[Collection entries]

(** ** The printer at work *)

(** [action]: the actions of the server. *)
Variable action : A → M Sys Z.
Hypothesis Haction : action a = RcvHandler a.
Lemma action_ok (t : Sys) data l : lp_ok data t → fActnList (sy_srv t) = a :: l →
  ∃ t', CallActnHandler sy_srv action t = (Ret (), t') ∧ ∃ n, (4 <= n)%nat ∧ lp_ok (data ++ paper (take n (waits t))) t' ∧
    waits t' = drop n (waits t).
Proof.
  intros [Hk Hq] Hl. destruct (rcv_ok t data Hk) as (t1 & Hx & Hk1 & Hw & Hp & Hv & Hb & Hs).
  unfold CallActnHandler. rewrite Hl, Haction, (bind_Ret _ _ _ _ _ Hx). eexists. split; [reflexivity|].
  exists (Z.to_nat (fRblkSize (sy_client t))). split; [destruct (lk_size _ (proj1 Hk)); lia|].
  assert (Hal : a ∉ l).
  { rewrite Hl in Hq. destruct (fQueBusy (sy_client t)).
    - destruct Hq as (l1 & l2 & E & H1 & H2). destruct l1 as [|b l1]; [by injection E as ->|].
      injection E as -> _. exfalso. apply H1. by left.
    - exfalso. apply Hq. by left. }
  split; [|done]. split; [by destruct Hk1 as [[] ?]|].
  change (queued (fQueBusy (sy_client t1)) (match fActnList (sy_srv t1) with [] => [] | b :: l => if 0 <? 0 then l ++ [b] else l end)).
  rewrite Hb, Hv. destruct (bool_decide (waits t1 ≠ [])).
  - change (fActnList (sy_srv t <| fActnList ::= λ l, l ++ [a] |>)) with (fActnList (sy_srv t) ++ [a]). rewrite Hl.
    exists l, []. by split_and!; [|done|apply not_elem_of_nil].
  - by rewrite Hl.
Qed.
Lemma counter_add_keys (elem : str) (counts : list (list N * nat)) :
  (forall key, In key (map fst (counter_add elem counts))
               <-> key = elem \/ In key (map fst counts))
  /\ (NoDup (map fst counts) -> NoDup (map fst (counter_add elem counts)))
  /\ list_sum (map snd (counter_add elem counts))
     = S (list_sum (map snd counts)).
Proof.
  induction counts as [|[k n] counts (IHk & IHn & IHs)];
    cbn [counter_add map fst snd list_sum].
  - split; [intros key; simpl; intuition|].
    split; [intros _; repeat constructor; by intros ?%elem_of_nil | reflexivity].
  - destruct (str_eqb k elem) eqn:Hke; cbn [map fst snd list_sum In].
    + apply str_eqb_eq in Hke as ->.
      split; [intros key; intuition (subst; auto)|].
      split; [done | simpl; lia].
    + split; [intros key; rewrite IHk; intuition|].
      split; [|simpl; rewrite IHs; lia].
      rewrite !NoDup_cons. intros [Hk Hnd]. split; [|by apply IHn].
      rewrite list_elem_of_In in *. rewrite IHk. intros [-> | H]; [|done].
      rewrite str_eqb_refl in Hke. discriminate.
Qed.

Lemma Counter_spec (elems : list str) :
  forall counts,
    let result := fold_left (fun counts elem => counter_add elem counts)
                            elems counts in
    (forall key, counter_get key result
                 = counter_get key counts + occurrences key elems)
    /\ (forall key, In key (map fst result)
                    <-> In key (map fst counts) \/ In key elems)
    /\ (NoDup (map fst counts) -> NoDup (map fst result))
    /\ list_sum (map snd result) = list_sum (map snd counts) + length elems.
Proof.
  induction elems as [|e elems IH]; intros counts; cbn [fold_left].
  - unfold occurrences. simpl. repeat split; try lia; intuition.
  - destruct (IH (counter_add e counts)) as (Hg & Hk & Hn & Hs).
    destruct (counter_add_keys e counts) as (Ak & An & As).
    split; [|split; [|split]].
    + intros key. rewrite Hg, counter_get_add. unfold occurrences.
      cbn [List.filter]. destruct (str_eqb e key); simpl; lia.
    + intros key. rewrite Hk, Ak. simpl. intuition.
    + intros H. by apply Hn, An.
    + rewrite Hs, As. simpl. lia.
Qed.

### Exercise brief
Search the entries for the string "intuition" and copy each line where it occurs.

### Solution to this exercise
  - split; [intros key; simpl; intuition|].
      split; [intros key; intuition (subst; auto)|].
    + split; [intros key; rewrite IHk; intuition|].
  - unfold occurrences. simpl. repeat split; try lia; intuition.
    + intros key. rewrite Hk, Ak. simpl. intuition.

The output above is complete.